>>>>

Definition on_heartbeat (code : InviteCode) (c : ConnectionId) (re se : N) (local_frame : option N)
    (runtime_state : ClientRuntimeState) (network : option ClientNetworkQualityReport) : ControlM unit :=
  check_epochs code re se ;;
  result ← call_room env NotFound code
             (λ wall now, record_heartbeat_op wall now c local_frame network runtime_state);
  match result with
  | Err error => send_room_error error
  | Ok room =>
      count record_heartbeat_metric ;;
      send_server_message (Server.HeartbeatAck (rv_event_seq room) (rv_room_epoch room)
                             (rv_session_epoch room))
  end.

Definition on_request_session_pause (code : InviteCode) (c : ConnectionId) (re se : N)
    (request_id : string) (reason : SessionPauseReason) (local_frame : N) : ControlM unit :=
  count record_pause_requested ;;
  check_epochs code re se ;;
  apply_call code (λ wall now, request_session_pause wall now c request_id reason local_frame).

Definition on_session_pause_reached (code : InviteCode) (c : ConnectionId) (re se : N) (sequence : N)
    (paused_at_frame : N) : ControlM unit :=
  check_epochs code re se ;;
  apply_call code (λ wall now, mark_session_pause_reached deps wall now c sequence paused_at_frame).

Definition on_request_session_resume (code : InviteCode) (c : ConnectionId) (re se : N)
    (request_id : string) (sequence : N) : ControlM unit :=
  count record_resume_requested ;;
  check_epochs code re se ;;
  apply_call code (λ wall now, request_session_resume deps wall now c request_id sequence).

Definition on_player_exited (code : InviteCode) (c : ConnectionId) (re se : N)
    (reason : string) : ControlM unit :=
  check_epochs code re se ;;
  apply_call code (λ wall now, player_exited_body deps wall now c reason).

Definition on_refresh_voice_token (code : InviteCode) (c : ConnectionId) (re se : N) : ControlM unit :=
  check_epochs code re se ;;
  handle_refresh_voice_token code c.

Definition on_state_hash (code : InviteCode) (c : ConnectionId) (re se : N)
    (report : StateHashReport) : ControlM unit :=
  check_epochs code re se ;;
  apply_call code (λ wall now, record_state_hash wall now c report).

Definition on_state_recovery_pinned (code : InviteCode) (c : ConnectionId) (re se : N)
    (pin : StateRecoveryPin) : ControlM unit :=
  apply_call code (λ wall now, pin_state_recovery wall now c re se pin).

<<<<
>>>>

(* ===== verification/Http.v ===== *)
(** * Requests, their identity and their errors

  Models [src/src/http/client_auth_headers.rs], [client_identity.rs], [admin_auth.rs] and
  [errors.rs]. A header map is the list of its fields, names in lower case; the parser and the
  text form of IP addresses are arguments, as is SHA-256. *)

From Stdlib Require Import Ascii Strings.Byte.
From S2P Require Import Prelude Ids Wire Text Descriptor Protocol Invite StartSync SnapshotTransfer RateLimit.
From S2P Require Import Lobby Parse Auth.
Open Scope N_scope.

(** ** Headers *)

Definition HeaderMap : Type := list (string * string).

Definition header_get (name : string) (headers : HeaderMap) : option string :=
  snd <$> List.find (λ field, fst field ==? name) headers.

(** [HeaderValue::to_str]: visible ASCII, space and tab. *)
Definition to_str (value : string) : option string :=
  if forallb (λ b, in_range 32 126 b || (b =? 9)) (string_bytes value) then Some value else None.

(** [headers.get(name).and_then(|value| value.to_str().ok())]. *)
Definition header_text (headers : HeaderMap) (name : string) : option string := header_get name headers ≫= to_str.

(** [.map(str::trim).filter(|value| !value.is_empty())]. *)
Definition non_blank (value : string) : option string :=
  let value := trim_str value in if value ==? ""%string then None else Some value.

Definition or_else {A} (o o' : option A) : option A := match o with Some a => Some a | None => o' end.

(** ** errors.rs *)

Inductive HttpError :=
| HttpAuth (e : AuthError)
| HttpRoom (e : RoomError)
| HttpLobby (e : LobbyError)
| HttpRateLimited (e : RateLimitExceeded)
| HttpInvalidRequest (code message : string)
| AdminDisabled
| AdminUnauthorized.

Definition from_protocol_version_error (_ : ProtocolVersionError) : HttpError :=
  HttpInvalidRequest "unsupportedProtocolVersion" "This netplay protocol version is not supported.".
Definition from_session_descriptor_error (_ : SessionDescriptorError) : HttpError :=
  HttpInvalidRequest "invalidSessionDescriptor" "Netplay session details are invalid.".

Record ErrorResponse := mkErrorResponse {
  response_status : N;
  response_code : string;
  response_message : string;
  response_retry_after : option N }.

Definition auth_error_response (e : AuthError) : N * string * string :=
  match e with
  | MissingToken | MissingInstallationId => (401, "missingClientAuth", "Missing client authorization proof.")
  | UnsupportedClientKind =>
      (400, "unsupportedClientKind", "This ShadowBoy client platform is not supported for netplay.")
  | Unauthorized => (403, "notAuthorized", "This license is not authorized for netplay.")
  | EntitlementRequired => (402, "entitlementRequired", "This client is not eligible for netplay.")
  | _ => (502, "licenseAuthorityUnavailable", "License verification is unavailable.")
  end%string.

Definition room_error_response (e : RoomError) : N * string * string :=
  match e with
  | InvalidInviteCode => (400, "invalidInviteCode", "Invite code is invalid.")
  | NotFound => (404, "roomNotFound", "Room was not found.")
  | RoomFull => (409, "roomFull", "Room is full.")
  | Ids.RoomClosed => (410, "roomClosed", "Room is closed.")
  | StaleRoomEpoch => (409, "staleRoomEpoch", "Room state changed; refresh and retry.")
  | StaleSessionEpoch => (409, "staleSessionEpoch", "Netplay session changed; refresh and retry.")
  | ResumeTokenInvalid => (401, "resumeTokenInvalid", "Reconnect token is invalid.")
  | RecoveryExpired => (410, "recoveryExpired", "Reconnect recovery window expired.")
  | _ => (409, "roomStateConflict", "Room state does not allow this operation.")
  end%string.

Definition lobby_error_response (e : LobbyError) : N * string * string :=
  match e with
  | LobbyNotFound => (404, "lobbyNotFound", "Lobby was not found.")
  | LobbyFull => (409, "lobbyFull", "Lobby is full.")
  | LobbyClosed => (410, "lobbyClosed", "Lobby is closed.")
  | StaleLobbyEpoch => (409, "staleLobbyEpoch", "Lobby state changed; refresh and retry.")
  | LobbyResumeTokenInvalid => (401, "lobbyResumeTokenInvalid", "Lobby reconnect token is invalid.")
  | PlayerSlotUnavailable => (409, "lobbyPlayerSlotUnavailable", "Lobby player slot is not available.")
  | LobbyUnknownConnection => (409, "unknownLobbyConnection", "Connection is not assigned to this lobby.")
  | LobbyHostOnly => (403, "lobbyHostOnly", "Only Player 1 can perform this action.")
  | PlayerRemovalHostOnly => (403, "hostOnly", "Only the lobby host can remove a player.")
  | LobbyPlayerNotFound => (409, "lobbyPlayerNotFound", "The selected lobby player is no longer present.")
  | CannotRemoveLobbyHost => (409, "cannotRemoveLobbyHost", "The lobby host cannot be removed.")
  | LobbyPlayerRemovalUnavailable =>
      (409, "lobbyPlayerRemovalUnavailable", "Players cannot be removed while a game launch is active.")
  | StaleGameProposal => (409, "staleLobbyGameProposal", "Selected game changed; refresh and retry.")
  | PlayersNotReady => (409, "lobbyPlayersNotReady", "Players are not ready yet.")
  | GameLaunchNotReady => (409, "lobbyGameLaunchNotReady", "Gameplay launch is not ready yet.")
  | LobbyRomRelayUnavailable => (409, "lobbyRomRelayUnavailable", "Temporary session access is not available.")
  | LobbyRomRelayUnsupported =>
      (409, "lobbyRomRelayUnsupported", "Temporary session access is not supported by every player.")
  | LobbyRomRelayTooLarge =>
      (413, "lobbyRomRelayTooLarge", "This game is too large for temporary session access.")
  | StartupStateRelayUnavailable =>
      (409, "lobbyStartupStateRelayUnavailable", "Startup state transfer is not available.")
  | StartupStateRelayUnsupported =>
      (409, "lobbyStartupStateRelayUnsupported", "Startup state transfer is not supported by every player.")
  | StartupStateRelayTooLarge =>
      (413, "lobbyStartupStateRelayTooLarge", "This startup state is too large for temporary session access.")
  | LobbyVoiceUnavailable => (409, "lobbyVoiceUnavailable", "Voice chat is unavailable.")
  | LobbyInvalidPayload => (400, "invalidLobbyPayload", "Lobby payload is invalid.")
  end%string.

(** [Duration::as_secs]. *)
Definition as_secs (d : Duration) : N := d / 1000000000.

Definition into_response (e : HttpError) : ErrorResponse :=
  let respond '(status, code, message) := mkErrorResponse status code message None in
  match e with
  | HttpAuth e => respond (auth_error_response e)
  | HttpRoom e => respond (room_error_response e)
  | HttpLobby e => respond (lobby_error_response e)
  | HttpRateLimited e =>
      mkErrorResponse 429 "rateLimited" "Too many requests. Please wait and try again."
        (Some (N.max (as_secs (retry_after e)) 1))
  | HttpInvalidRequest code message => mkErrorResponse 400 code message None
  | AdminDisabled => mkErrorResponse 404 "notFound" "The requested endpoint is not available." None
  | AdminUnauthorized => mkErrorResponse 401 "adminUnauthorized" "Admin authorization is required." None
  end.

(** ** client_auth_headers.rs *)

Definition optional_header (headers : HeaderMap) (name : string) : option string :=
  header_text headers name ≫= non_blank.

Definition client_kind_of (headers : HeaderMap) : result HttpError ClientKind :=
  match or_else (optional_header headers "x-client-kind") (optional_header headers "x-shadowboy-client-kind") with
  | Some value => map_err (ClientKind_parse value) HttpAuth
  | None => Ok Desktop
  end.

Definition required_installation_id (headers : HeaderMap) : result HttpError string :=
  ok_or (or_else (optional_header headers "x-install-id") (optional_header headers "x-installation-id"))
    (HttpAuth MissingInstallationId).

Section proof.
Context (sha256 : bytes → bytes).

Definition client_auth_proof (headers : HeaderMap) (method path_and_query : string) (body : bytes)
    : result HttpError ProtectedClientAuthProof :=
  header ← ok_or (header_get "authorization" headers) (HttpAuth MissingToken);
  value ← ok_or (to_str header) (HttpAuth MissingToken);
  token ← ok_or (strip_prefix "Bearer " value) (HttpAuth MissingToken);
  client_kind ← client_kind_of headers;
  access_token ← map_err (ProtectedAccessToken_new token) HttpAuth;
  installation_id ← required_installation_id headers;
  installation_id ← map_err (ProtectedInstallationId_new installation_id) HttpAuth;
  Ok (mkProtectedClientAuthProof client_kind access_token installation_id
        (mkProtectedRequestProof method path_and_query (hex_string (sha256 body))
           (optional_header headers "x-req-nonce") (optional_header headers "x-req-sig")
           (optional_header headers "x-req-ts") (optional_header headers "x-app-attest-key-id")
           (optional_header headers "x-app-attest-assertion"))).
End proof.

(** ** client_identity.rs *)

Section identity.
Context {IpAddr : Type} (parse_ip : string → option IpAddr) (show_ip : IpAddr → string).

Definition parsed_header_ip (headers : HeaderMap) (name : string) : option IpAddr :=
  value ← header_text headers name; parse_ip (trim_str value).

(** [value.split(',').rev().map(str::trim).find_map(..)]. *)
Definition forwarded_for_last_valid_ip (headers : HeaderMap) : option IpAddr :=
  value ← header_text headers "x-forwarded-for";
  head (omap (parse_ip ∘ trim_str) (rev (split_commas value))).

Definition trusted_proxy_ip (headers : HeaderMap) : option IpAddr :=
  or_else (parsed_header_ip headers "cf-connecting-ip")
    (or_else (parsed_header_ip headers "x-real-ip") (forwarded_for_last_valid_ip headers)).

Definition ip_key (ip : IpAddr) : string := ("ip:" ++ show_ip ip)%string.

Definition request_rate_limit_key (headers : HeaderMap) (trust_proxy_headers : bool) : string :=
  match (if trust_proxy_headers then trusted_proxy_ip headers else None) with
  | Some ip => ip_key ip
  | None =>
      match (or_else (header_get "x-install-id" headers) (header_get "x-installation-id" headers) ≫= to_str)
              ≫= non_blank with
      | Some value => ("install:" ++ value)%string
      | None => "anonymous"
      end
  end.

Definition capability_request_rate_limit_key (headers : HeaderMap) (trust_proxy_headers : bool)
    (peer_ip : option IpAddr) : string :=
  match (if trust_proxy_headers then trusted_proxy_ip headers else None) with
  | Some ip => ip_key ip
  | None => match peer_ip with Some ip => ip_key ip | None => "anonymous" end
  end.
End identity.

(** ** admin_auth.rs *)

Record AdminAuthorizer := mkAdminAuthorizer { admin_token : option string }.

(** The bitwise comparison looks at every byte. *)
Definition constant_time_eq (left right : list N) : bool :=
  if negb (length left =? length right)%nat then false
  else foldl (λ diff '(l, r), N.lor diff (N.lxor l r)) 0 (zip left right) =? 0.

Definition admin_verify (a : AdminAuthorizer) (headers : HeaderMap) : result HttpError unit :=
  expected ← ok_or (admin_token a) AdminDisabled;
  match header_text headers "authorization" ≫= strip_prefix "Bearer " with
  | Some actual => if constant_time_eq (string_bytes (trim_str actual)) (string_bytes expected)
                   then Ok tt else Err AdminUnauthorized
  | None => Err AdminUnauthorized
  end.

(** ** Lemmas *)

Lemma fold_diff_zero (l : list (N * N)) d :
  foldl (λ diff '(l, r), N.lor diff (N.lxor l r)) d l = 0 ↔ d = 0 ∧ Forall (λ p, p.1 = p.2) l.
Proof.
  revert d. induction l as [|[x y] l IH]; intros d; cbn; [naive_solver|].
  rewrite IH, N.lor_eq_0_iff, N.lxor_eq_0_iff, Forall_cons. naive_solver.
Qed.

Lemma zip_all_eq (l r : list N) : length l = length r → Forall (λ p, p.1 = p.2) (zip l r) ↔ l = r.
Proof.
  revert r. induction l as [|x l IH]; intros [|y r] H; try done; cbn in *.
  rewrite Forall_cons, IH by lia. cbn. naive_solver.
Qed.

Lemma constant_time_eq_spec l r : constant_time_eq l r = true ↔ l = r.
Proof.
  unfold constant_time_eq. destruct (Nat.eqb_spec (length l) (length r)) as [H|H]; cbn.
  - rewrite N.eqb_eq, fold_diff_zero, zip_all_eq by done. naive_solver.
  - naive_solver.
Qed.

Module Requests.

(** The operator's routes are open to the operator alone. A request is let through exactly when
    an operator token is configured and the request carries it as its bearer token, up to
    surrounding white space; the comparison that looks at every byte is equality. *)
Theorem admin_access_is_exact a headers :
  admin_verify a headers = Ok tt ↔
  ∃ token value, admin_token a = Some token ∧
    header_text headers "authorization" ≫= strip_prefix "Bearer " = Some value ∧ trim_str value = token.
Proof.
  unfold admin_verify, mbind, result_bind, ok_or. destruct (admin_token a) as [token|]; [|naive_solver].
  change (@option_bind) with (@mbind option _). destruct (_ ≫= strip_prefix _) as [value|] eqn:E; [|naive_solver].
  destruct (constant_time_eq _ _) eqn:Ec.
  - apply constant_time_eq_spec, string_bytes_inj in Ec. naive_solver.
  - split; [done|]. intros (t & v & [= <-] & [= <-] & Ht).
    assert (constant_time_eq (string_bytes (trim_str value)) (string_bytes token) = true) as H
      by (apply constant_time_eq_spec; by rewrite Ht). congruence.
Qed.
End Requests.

<<<<

[TASK OBJECTIVE]
For each line above that contains "left", make a copy.

[RESPONSE AREA]
Definition constant_time_eq (left right : list N) : bool :=
  if negb (length left =? length right)%nat then false
  else foldl (λ diff '(l, r), N.lor diff (N.lxor l r)) 0 (zip left right) =? 0.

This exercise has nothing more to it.